Удивительная судьба пушкинского прадеда, известная по «семейственным преданиям», не могла не заинтересовать Пушкина – историка и романиста. «Семейственные воспоминания дворянства должны быть историческими воспоминаниями народа» (VIII, 53) – этой формуле из пушкинского незавершенного «Романа в письмах» (1829 год) как нельзя более соответствовал замысел повествования о Петровской эпохе.

Вот строки о михайловских буднях поэта из «Памятных записок» Н.М.Смирнова, камер-юнкера: «Его дни тянулись однообразно и бесцветно. Встав поутру, погружался он в холодную ванну и брал книги и перо; в минуты грусти перекатывал шары на бильярде или призывал старую няню рассказывать ему про старину, про Ганнибалов, потомков Арапа Петра Великого, из фамилии которых происходила его мать»9.

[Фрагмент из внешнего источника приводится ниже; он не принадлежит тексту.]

(* ===== verification/Geocoder.v ===== *)
(** The geocoding replies of [src/src/frontend/Dashboard.js] and how the
    code reads them: the forward search [/v1/search] in [getWeather]
    (lines 97-108: [if (!geoRes.data?.results?.length)] reports "City not
    found", otherwise the first result is destructured), and the reverse
    lookup [/v1/reverse] of the mount effect (lines 57-61:
    [geoRes.data?.results?.[0]?.name || "Your Location"]). *)

From Stdlib Require Import QArith ZArith String.
From stdpp Require Import base list strings.
From S2P Require Import Spec2Rocq.

Module Geocoder.

(** One candidate of [results]. *)
Module Place.
Record t : Type := mk {
  latitude : js Q;
  longitude : js Q;
  name : js string;
  country : js string }.
End Place.

(** [geoRes.data] *)
Module GeoData.
Record t : Type := mk { results : js (list (js Place.t)) }.
End GeoData.

(** What the forward search gives [getWeather]. *)
Inductive lookup : Type :=
| NotFound
| Found (p : Place.t).

(** [geoRes.data?.results?.length] *)
Definition results_length (data : js GeoData.t) : js Z :=
  chain data (fun d => chain (GeoData.results d) (fun rs => Val (Z.of_nat (length rs)))).

(** Lines 102-108: [if (!geoRes.data?.results?.length) ... return;]
    then [const { latitude, longitude, name, country } =
    geoRes.data.results[0]], which throws on a [null] first result. *)
Definition search (data : js GeoData.t) : result lookup :=
  if negb (truthy (results_length data)) then mret NotFound
  else d ← prop data id;
       rs ← prop (GeoData.results d) id;
       p ← prop (at_ rs 0) id;
       mret (Found p).

(** Line 61: [geoRes.data?.results?.[0]?.name || "Your Location"] *)
Definition reverse_name (data : js GeoData.t) : js string :=
  js_or (chain data (fun d => chain (GeoData.results d) (fun rs => chain (at_ rs 0) Place.name)))
        (Val "Your Location").

(** ** Lemmas *)

Lemma results_length_cases (data : js GeoData.t) :
  (exists rs, data = Val (GeoData.mk (Val rs)) /\ results_length data = Val (Z.of_nat (length rs))) \/
  results_length data = Undefined.
Proof.
  destruct data as [| |[[| |rs]]]; simpl; auto. left. eauto.
Qed.

Lemma truthy_length (n : nat) : truthy (Val (Z.of_nat n)) = negb (Nat.eqb n 0).
Proof. destruct n; reflexivity. Qed.

Lemma search_no_results (data : js GeoData.t) :
  (forall rs, data = Val (GeoData.mk (Val rs)) -> rs = []) -> search data = Ok NotFound.
Proof.
  intros H. unfold search.
  destruct (results_length_cases data) as [(rs & -> & ->) | ->]; [|done].
  rewrite (H rs eq_refl). reflexivity.
Qed.

Lemma reverse_name_spec (data : js GeoData.t) :
  exists n, reverse_name data = Val n /\ n <> "" /\
    (n = "Your Location" \/
     exists rs p, data = Val (GeoData.mk (Val (Val p :: rs))) /\ Place.name p = Val n).
Proof.
  unfold reverse_name.
  destruct (truthy (chain data (fun d => chain (GeoData.results d)
                     (fun rs => chain (at_ rs 0) Place.name)))) eqn:E.
  - rewrite js_or_truthy by done.
    destruct data as [| |[[| |[|[| |p] rs]]]]; simpl in *; try discriminate.
    destruct (Place.name p) as [| |n] eqn:En; try discriminate.
    apply truthy_string in E. exists n. split; [done|]. split; [done|]. right. eauto.
  - rewrite js_or_not_truthy by done. exists "Your Location". split; [done|].
    split; [discriminate | by left].
Qed.

(** ** Properties *)

(** A reply with no [results] property, or an empty one,
    is "not found"; nothing is destructured and the caller issues no
    forecast request. *)
Theorem search_not_found (data : js GeoData.t) :
  (forall rs, data = Val (GeoData.mk (Val rs)) -> rs = []) -> search data = Ok NotFound.
Proof. apply search_no_results. Qed.

Lemma search_not_found_witness :
  search (Val (GeoData.mk (Val []))) = Ok NotFound /\ search (Val (GeoData.mk Undefined)) = Ok NotFound.
Proof.
  split; apply search_not_found; intros rs Hrs; [by injection Hrs | discriminate].
Defined.

(** A non-empty result list gives its first candidate,
    and a [null] first candidate throws the [TypeError] of destructuring. *)
Theorem search_first (rs : list (js Place.t)) (first : js Place.t) :
  search (Val (GeoData.mk (Val (first :: rs)))) =
  match first with Val p => Ok (Found p) | _ => Throw TypeError end.
Proof. by destruct first. Qed.

(** The reverse lookup always yields a non-empty name: the
    first candidate's name when it is a non-empty string, and
    ["Your Location"] otherwise (missing data, no candidate, [null]
    candidate, missing or empty name). *)
Theorem reverse_name_total (data : js GeoData.t) :
  exists n, reverse_name data = Val n /\ n <> "" /\
    (n = "Your Location" \/
     exists rs p, data = Val (GeoData.mk (Val (Val p :: rs))) /\ Place.name p = Val n).
Proof. apply reverse_name_spec. Qed.

End Geocoder.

Пушкин, как сообщает его первый биограф П.В. Анненков, говорил друзьям: «Бог даст, мы напишем исторический роман, на который и чужие полюбуются»10.

Напрашивался и главный герой – здесь, в псковской деревне, в старинной Ганнибаловой вотчине все дышало памятью о царском арапе.

Летом 1827 года Пушкин одновременно работал и над исторической эпопеей в прозе, и над любимым своим детищем – романом в стихах «Евгений Онегин». Эти произведения тесно связаны между собой, причем не только хронологией их создания, но и многими невидимыми нитями художественного свойства. Перефразируя Анну Ахматову, можно сказать, что над Пушкиным, приступившим к роману о царском арапе, стояла «Онегина» воздушная громада…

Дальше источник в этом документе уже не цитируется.